**Your task**
Copy every line of the entries that has the string "split" in it.

**Stored data entries**
──────────────────────────────
(** forward_one_block: the block, None for false. *)
Definition forward_one_block (it : IOBufBytesIterator) (buf : IOBuf)
    : M World (option (list byte) * IOBufBytesIterator) :=
  if _bytes_left it =? 0 then mret (None, it)
  else
    let block_size := _block_end it - _block_begin it in
    d ← read_ptr (it_block it) (_block_begin it) block_size;
    it ← try_next_block (mkIt (it_block it) (_block_begin it) (_block_end it) (_block_count it)
                           (u32 (_bytes_left it - block_size))) buf;
    mret (Some d, it).

(** ** The bytes before an iterator

    While bytes are left, [r] is the reference the iterator is in, from its byte
    [a] on, of which it will take [m] bytes. *)

Record in_block (w : World) (l : list BlockRef) (it : IOBufBytesIterator) (r : BlockRef) (a m : Z)
    (t : list byte) : Prop := mkInBlock {
  ib_count : 1 <= _block_count it <= zlen l;
  ib_ref : l !! Z.to_nat (_block_count it - 1) = Some r;
  ib_block : it_block it = ref_block r;
  ib_begin : _block_begin it = ref_offset r + a;
  ib_end : _block_end it = _block_begin it + m;
  ib_a : 0 <= a;
  ib_m : 0 < m <= zlen t;
  ib_fit : a + m <= ref_length r;
  ib_last : m < zlen t -> a + m = ref_length r;
  ib_bytes : exists rest,
    drop (Z.to_nat a) (ref_bytes w r) ++ bytes w (drop (Z.to_nat (_block_count it)) l) = t ++ rest }.

Definition it_at (w : World) (l : list BlockRef) (it : IOBufBytesIterator) (t : list byte) : Prop :=
  _bytes_left it = zlen t /\ (t <> [] -> exists r a m, in_block w l it r a m t).

(** The part of [t] that is in the current reference. *)
Lemma in_block_bytes w buf l it r a m t :
  Buf w buf l -> in_block w l it r a m t ->
  ok_ref r /\ written w r /\
  take (Z.to_nat m) (drop (Z.to_nat a) (ref_bytes w r)) = take (Z.to_nat m) t /\
  exists rest, bytes w (drop (Z.to_nat (_block_count it)) l) = drop (Z.to_nat m) t ++ rest \/
               m = zlen t.
Proof.
  intros HB [Hc Hr Hbl Hb He Ha Hm Hf Hl (rest & E)].
  destruct (Buf_at _ _ _ _ _ HB Hr) as (Or & Wr & _). pose proof (zlen_ref_bytes w r Or Wr) as Zr.
  split; [done|]. split; [done|].
  apply (f_equal (fun s => (take (Z.to_nat m) s, drop (Z.to_nat m) s))) in E. injection E as E1 E2.
  rewrite take_app_le in E1 by (rewrite length_drop; unfold zlen in *; lia).
  rewrite take_app_le in E1 by (unfold zlen in *; lia). split; [done|].
  exists rest. destruct (decide (m = zlen t)) as [|Hne]; [by right|left].
  specialize (Hl ltac:(lia)).
  rewrite drop_app_ge in E2 by (rewrite length_drop; unfold zlen in *; lia).
  rewrite (drop_app_le t) in E2 by (unfold zlen in *; lia). rewrite <-E2, length_drop.
  replace (Z.to_nat m - (List.length (ref_bytes w r) - Z.to_nat a))%nat with 0%nat
    by (unfold zlen in *; lia). done.
Qed.

Lemma try_next_block_ok w buf l it t rest :
  Buf w buf l -> _bytes_left it = zlen t -> 0 <= _block_count it ->
  bytes w (drop (Z.to_nat (_block_count it)) l) = t ++ rest \/ t = [] ->
  exists it', try_next_block it buf w = Some (it', w) /\ it_at w l it' t /\
    (t = [] \/ _block_count it' = _block_count it + 1).
Proof.
  intros HB El Hc Eb. unfold try_next_block. rewrite El. destruct (Z.eqb_spec (zlen t) 0) as [E0|Hne].
  - apply zlen_0_inv in E0 as ->. exists it. split; [done|]. split; [by split|by left].
  - destruct Eb as [Eb| ->]; [|done]. destruct (drop (Z.to_nat (_block_count it)) l) as [|r l0] eqn:Ed.
    { destruct t; [done|]. by cbn in Eb. }
    assert (l !! Z.to_nat (_block_count it) = Some r) as Hr.
    { rewrite <-(Nat.add_0_r (Z.to_nat _)), <-lookup_drop, Ed. done. }
    pose proof (lookup_lt_Some _ _ _ Hr) as Hlt.
    destruct (Buf_at _ _ _ _ _ HB Hr) as (Or & Wr & Ea). rewrite Z2Nat.id in Ea by lia.
    pose proof (zlen_ref_bytes w r Or Wr) as Zr. pose proof Or as [[b Ebl] Ho Hl He].
    destruct (Wr) as (b' & x & Eb' & Hx & _). pose proof (zlen_nonneg t).
    destruct (InputStream.total_take_le w buf l 0 HB) as (_ & Hb31 & Hz).
    unfold backing_ref. rewrite (ref_num_spec _ _ (Buf_Rep _ _ _ HB)). run.
    destruct (Z.ltb_spec (_block_count it) (zlen l)) as [|Hge]; [|unfold zlen in *; lia].
    rewrite Ea. cbn beta iota. unfold deref, block_at. rewrite Eb'. run. rewrite Hx. cbn beta iota.
    rewrite wrapu_small by (unfold zlen in *; lia).
    eexists. split; [done|]. split; [|by right]. split; [done|]. intros _.
    exists r, 0, (Z.min (ref_length r) (zlen t)). split; cbn; try lia.
    + by replace (_block_count it + 1 - 1) with (_block_count it) by lia.
    + done.
    + exists rest. rewrite <-Eb, bytes_cons. do 3 f_equal.
      replace (Z.to_nat (_block_count it + 1)) with (Z.to_nat (_block_count it) + 1)%nat by lia.
      rewrite <-drop_drop, Ed. done.
Qed.

Lemma new_iterator_ok w buf l :
  Buf w buf l -> exists it, new_iterator buf w = Some (it, w) /\ it_at w l it (bytes w l).
Proof.
  intros HB. unfold new_iterator. rewrite (length_spec _ _ (Buf_Rep _ _ _ HB)). run.
  destruct (InputStream.total_take_le w buf l 0 HB) as (_ & Hb & Hz). pose proof (zlen_nonneg l).
  rewrite wrapu_small by lia.
  destruct (try_next_block_ok w buf l (mkIt None 0 0 0 (total l)) (bytes w l) [])
    as (it & E & Hit & _); [done| |done|left; by rewrite app_nil_r|by exists it].
  cbn. by rewrite (Buf_len _ _ _ HB).
Qed.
──────────────────────────────
**Exercise solution**
  split; [done|]. split; [done|].
  rewrite take_app_le in E1 by (unfold zlen in *; lia). split; [done|].
  - apply zlen_0_inv in E0 as ->. exists it. split; [done|]. split; [by split|by left].
    eexists. split; [done|]. split; [|by right]. split; [done|]. intros _.
    exists r, 0, (Z.min (ref_length r) (zlen t)). split; cbn; try lia.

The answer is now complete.